Today I flew to new york and took the M60 to 125th street. I've been in a fog of sleeplessness and grief over the death of Michael Jackson. I'm one of those holdouts who just didn't care what happened in his personal life because I loved his music and that was what he gave for public consumption. The rest - the allegations, the public furor, the judgment - well, frankly that wasn't much of my business and I didn't really care. I hated to see someone who was so obviously fragile get dragged through the labrynthine legal system, but there it is. You can't be great forever and that's just life.
I've been grieving. Sometimes I wonder why there seems to be a pall over my day, or my heart just seems less joyful, then I recall I've lost someone dear, whom I admired and loved from my earliest memories. And I am more gentle with myself. It is gratifying to hear his music blaring from streetcorners and to see photos of him populating the windows of shops and street vendor carts. It was most gratifying to see hundreds milling about the Apollo Theater writing their thoughts and peaceful journey messages on the walls surrounding the Apollo. It was the love I think he lived for, but never truly felt he deserved.
New York, the first city of my dreams; it is so wonderful to walk these familiar sidewalks, to reconnect with those who helped form me when I mostly resisted direction and suggestion. On the subway this evening I struck up conversation with William from Georgia, who had a slow southern-boy cadence and beautiful eyes. We talked about turning 30 and opening your eyes and realizing, "I don't have to screw up any more." Well, not the reckless screw ups. I'd wondered what turning 30 would do for me. It damn sure didn't feel any different than 26-29. Then I started to notice the sea change of the people around me. My close friends started forming close romantic relationships, having babies, discarding old philosophies and talking about stability. I began to consider all of those things. Now I carry the label of the one who almost died, but it's almost incidental to the larger questions being mulled over by all who surround me.

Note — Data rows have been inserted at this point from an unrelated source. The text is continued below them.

(** Once a compose is normalized a start refuses nothing about its shape. *)
Lemma start_shape_free root compose r v :
  normalize_compose compose true extra_keys = Ok v → shape_free (create_greffon_info root compose r true extra_keys).
Proof.
  intros Hn. unfold GreffonInfo.create_greffon_info. rewrite Hn. simpl. destruct v as [| | | | |c|]; try done.
  destruct (get_or_null "services" c); try done.
  assert (∀ v, shape_free (py_iter v)) as Hi by (intros v; unfold py_iter; by destruct v).
  apply shape_free_bind; [apply Hi|intros ? _]. apply shape_free_bind; [apply shape_free_foldR|intros ? _].
  { intros vs name. unfold GreffonInfo.declare_volume. by destruct (hashable name). }
  apply shape_free_bind; [apply Hi|intros ? _]. apply shape_free_bind; [apply shape_free_foldR|intros ? _].
  { intros ns name. unfold declare_network. by destruct (hashable name). }
  apply shape_free_bind; [apply shape_free_foldR; intros; apply shape_free_add_service|by intros].
Qed.

(** A port as the start and as the preflight describe it. *)
Definition start_row (p : port_info) : string * string * string := (port_name p, container_name p, port_container p).
Definition row (p : Candidates.port_row) : string * string * string :=
  (Candidates.port_name p, Candidates.p_service p, Candidates.container_port p).

Definition good_row (p : Candidates.port_row) : Prop :=
  isdigit (Candidates.container_port p) = true ∧ (0 < int_of_digits (Candidates.container_port p) < 65536)%Z ∧
  Candidates.port_name p = Candidates.p_service p +:+ "_" +:+ Candidates.container_port p ∧
  Candidates.p_protocol p ∈ VStr <$> _PROTOCOLS.

Definition entry_row (name : string) (port : value) : Candidates.port_row :=
  Candidates.PortRow (name +:+ "_" +:+ py_str format_other (port_target port)) name (py_str format_other (port_target port))
    (let proto := match port with VDict d => get_or_null "protocol" d | _ => VNull end in
     if truthy proto then proto else VStr "tcp").

Lemma entry_good name port : port_ok port → good_row (entry_row name port).
Proof.
  intros (t & proto & -> & Ht & Hr & _ & Hproto). unfold entry_row, good_row. simpl. split_and!; [done|lia|lia|done|].
  destruct Hproto as [->|(p & -> & Hp)]; simpl; [by left|].
  assert (p ≠ "") as Hne by (intros ->; apply elem_of_cons in Hp as [|Hp]; [done|]; apply list_elem_of_singleton in Hp; done).
  rewrite bool_decide_eq_false_2 by done. change (VStr p ∈ VStr <$> _PROTOCOLS). by apply list_elem_of_fmap_2.
Qed.

Lemma add_ports_rows r name service ps ports ports' :
  Forall port_ok ps → foldR (GreffonInfo.add_port format_other r name service) ports ps = Ok ports' →
  (start_row <$> ports') = ((start_row <$> ports) ++ (row <$> (entry_row name <$> ps)))%list.
Proof.
  intros Hps. revert ports. induction Hps as [|port ps Hport Hps IH]; intros ports; cbn [foldR].
  { intros [= ->]. by rewrite app_nil_r. }
  intros (ports1 & H1 & H)%bindR_ok. rewrite (IH _ H). destruct Hport as (t & proto & -> & _).
  unfold GreffonInfo.add_port in H1. simpl in H1. apply bindR_ok in H1 as (mp & _ & [= <-]).
  rewrite fmap_app, <- app_assoc. done.
Qed.

(** The normalized ports of a service, as both read them. *)
Lemma service_entries declared name fields ps :
  service_ok declared (VStr name, VDict fields) → entries "ports" fields = Ok ps →
  Forall port_ok ps ∧ Candidates.service_ports format_other (VStr name, VDict fields) = (entry_row name <$> ps).
Proof.
  intros (name' & d' & [= <- <-] & _ & Hp & _) Hps. unfold Candidates.service_ports.
  change (Candidates.fields (VStr name, VDict fields)) with fields. destruct Hp as [Hp|(l & Hp & Hl)]; rewrite Hp.
  - apply (entries_list _ _ []) in Hps; [|by left]. rewrite Hp in Hps. destruct Hps as [->|[=]]. by repeat constructor.
  - apply (entries_list _ _ l) in Hps as Hps'; [|by right]. rewrite Hp in Hps'. destruct Hps' as [->|[= <-]].
    + assert (l = []) as ->; [|by repeat constructor]. revert Hps. unfold entries, get_or_null in *.
      destruct (dict_get "ports" fields) as [v|]; simpl in *; [|done]. subst v. simpl. destruct l; [done|]. by intros [=].
    + done.
Qed.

I don't have any answers, but life tends to provide those in time. Or time provides those if you keep living. Or both. Both. The trick is to keep living, resisting the urge to just exist or always take the easy way, and occasionally applying your heart to matters where the mind can make a wrong decision to see if it feels right.
Michael's death sucks an artist out of this world. That hurts. It makes those artists who defined and delighted recent generations that much more precious. It makes the act of creation that much more important - creation of life, creation of ideas, creation of change, creation of words on a page...creation.

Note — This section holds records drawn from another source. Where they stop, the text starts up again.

(* ===== verification/Logs.v ===== *)
(** [apps/utils/docker/instance_logs.py]: what a viewer of an instance sees.
    [Cursor]: the opaque position and its validation; [Container]: one read of a
    container's output after a timestamp; [Deploy]: one read of the deploy log after
    a byte offset; [instance_logs] and the endpoint last.

    Docker's answer, the JSON and base64 codecs and the conversion of a timestamp to
    seconds are arguments; text is ASCII, so a byte is a character. *)
From Stdlib Require Import Ascii String.
From stdpp Require Import sorting.
From S2P Require Import Prelude PyValue InstanceContext.
Import Text.
Local Open Scope string_scope.

(** ** The cursor *)
Module Cursor.

Definition LOG_TAIL_DEFAULT : Z := 200.
Definition LOG_TAIL_MAX : Z := 1000.

Definition clamp (n : Z) : nat := Z.to_nat (Z.max 1 (Z.min LOG_TAIL_MAX n)).
Definition clamp_tail (tail : value) : nat :=
  match tail with
  | VInt n => clamp n
  | VBool b => clamp (if b then 1 else 0)%Z
  | VStr s => match int_of_string s with Some n => clamp n | None => clamp LOG_TAIL_DEFAULT end
  | _ => clamp LOG_TAIL_DEFAULT
  end.

Inductive exc : Type := BadCursor (detail : string).

(** What a cursor holds when it is accepted. *)
Record cursor : Type := { off : option Z; ts : option string; positions : option (list (string * string)) }.

Section cursor.
(** [json.dumps] and base64, and back; [None] is a [ValueError].  [is_one] tells
    which of the other values are equal to the integer 1 (the float 1.0). *)
Context (encode : value → string) (decode : string → option value) (is_one : value → bool).

Definition version_ok (v : value) : bool :=
  match v with VInt z => (z =? 1)%Z | VBool b => b | VOther _ _ => is_one v | _ => false end.

Definition read_off (v : value) : result exc (option Z) :=
  match v with
  | VNull => Ok None
  | VInt z => if (z <? 0)%Z then Raise (BadCursor "bad offset") else Ok (Some z)
  | _ => Raise (BadCursor "bad offset")
  end.
Definition read_ts (v : value) : result exc (option string) :=
  match v with VNull => Ok None | VStr s => Ok (Some s) | _ => Raise (BadCursor "bad ts") end.
Definition read_position (kv : value * value) : option (string * string) :=
  match kv with (VStr k, VStr v) => Some (k, v) | _ => None end.
Definition read_positions (v : value) : result exc (option (list (string * string))) :=
  match v with
  | VNull => Ok None
  | VDict d =>
      match mapM read_position d with Some l => Ok (Some l) | None => Raise (BadCursor "bad positions") end
  | _ => Raise (BadCursor "bad positions")
  end.

(** [decode_cursor]: [None] for no cursor. *)
Definition decode_cursor (c : option string) : result exc (option cursor) :=
  match c with
  | None | Some "" => Ok None
  | Some s =>
      match decode s with
      | Some (VDict d) =>
          if version_ok (get_or_null "v" d) then
            o ← read_off (get_or_null "off" d);
            t ← read_ts (get_or_null "ts" d);
            p ← read_positions (get_or_null "positions" d);
            mret (Some {| off := o; ts := t; positions := p |})
          else Raise (BadCursor "unsupported cursor")
      | Some _ => Raise (BadCursor "unsupported cursor")
      | None => Raise (BadCursor "undecodable cursor")
      end
  end.

(** The two cursors the server mints. *)
Definition deploy_payload (next_off : Z) : value := VDict [(VStr "v", VInt 1); (VStr "off", VInt next_off)].
Definition positions_payload (ps : list (string * string)) : value :=
  VDict [(VStr "v", VInt 1); (VStr "positions", VDict ((λ p, (VStr p.1, VStr p.2)) <$> ps))].
Definition _encode_cursor (payload : value) : string := encode payload.

Lemma read_positions_minted ps : mapM read_position ((λ p, (VStr p.1, VStr p.2)) <$> ps) = Some ps.
Proof.
  apply mapM_Some_2. induction ps as [|[k v] ps IH]; [constructor|]. rewrite fmap_cons. by constructor.
Qed.
End cursor.
End Cursor.

(** ** A container *)
Module Container.

(** [str.splitlines]: the breaks of ASCII, a carriage return and a line feed being
    one. *)
Definition is_break (c : ascii) : bool :=
  let n := N_of_ascii c in (10 <=? n)%N && (n <=? 13)%N || (28 <=? n)%N && (n <=? 30)%N.
Definition cr : ascii := ascii_of_N 13.
Definition lf : ascii := ascii_of_N 10.
Fixpoint splitlines_from (line : string) (s : string) : list string :=
  match s with
  | "" => match line with "" => [] | _ => [line] end
  | String c s =>
      if is_break c then
        line :: match s with
                | String d s' => if Ascii.eqb c cr && Ascii.eqb d lf then splitlines_from "" s' else splitlines_from "" s
                | "" => []
                end
      else splitlines_from (line +:+ String c "") s
  end.
Definition splitlines (s : string) : list string := splitlines_from "" s.

Definition _parse_container_lines (raw : string) : list (string * string) :=
  (λ line, let '(ts, msg) := partition " " line in (ts, default "" msg)) <$> List.filter (λ l, negb (String.eqb l "")) (splitlines raw).

(** [list.sort] by a key: a stable sort. *)
Fixpoint insert {A} (key : A → string) (x : A) (l : list A) : list A :=
  match l with
  | [] => [x]
  | y :: l => if String.leb (key x) (key y) then x :: y :: l else y :: insert key x l
  end.
Definition sort {A} (key : A → string) (l : list A) : list A := foldr (insert key) [] l.

(** [l[-n:]] for a positive [n]. *)
Definition newest {A} (n : nat) (l : list A) : list A := drop (length l - n) l.
(* ===== verification/Settings.v ===== *)
(** [app/settings.py]: the validators of the settings.  Field names are kept; a
    validator that runs before pydantic's parsing takes the text of the variable, one
    that runs after takes the parsed value, and [None]/[Raise] is the refusal.

    The same variables are read a second time by the limits and by the render budget;
    what the two readings have in common is stated at the end, and what the retry
    schedule of the certificates gets from the accepted settings. *)
From Stdlib Require Import ZArith Lia Ascii String.
From S2P Require Import Prelude PyValue PyFloat RenderBudget CertRenewal Limits.
Import Text.
Local Open Scope string_scope.

Definition _MIN_ATTEMPTS_IN_WINDOW : Z := 4.
Definition CERT_RENEWAL_BACKOFF_CAP_SECONDS : Z := 24 * 60 * 60.

Inductive exc : Type := ValueError (msg : string).

(** ** Validators of single fields *)
Definition _empty_string_is_none (v : string) : option string := if bool_decide (v = "") then None else Some v.
Definition _truncate_version (v : string) : string := substring 0 32 v.

Definition in_range (field : string) (lo hi v : Z) : result exc Z :=
  if ((lo <=? v) && (v <=? hi))%Z then Ok v else Raise (ValueError field).
Definition _cert_renewal_interval_in_range : Z → result exc Z := in_range "greffer_cert_renewal_interval" 60 86400.
Definition _cert_renewal_window_sane : Z → result exc Z := in_range "greffer_cert_renewal_window_days" 1 29.
Definition _heartbeat_interval_in_range : Z → result exc Z := in_range "heartbeat_interval" 1 86400.

(** The model validator: the pair it is about. *)
Definition floor (interval : Z) : Z :=
  (_MIN_ATTEMPTS_IN_WINDOW - 1) * CERT_RENEWAL_BACKOFF_CAP_SECONDS + _MIN_ATTEMPTS_IN_WINDOW * interval.
Definition window_seconds (window_days : Z) : Z := window_days * 86400.
Definition _renewal_window_fits_the_retries (interval window_days : Z) : result exc () :=
  if (window_seconds window_days <=? floor interval)%Z
  then Raise (ValueError "greffer_cert_renewal_window_days is too narrow") else Ok tt.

A quote from the inimitable Toni Morrison: "I think some aspects of writing can be taught. Obviously, you can't teach vision or talent. But you can help with comfort."
Comfort. I like that word, especially as it applies to writing, which is just uncomfortable work. Today I wrote about my experience taking a year to write. It was maddening. I would sit down at my typewriter and the blank page would look back at me. I would sometimes be reduced to typing one letter for lines, just to put something on the paper, then I would expand that letter to include a vowel (the single letter was always a consonant) and then a word, then a sentence and I would switch off the part of my brain that lives to critique sentences so I could write a few more.
I produced a lot of pages that way. I also spent a great deal of time seeking solace in the world outside my windows, wandering the streets and striking up odd conversation with strangers on the street or at the market or on the MUNI to buffer the crowded loneliness of voices in my head. I thought the other day about babies and how my body seems ill suited to producing a version of my genetic code. I thought that my babies will have to be words, and deeds, and acts of love to share with the world, these things will have to survive me, they will have to speak for me when I can no longer speak for myself.
I think Michael left us a great, great deal to hear - great acts and great actions that speak on his behalf. When he lived, those actions and words were drowned out by his very act of continuing to draw breath while shrinking from the view of the world. Now that he is gone, the words, the actions, the memory of his life must stand on its own. It has great legs...and it moonwalks.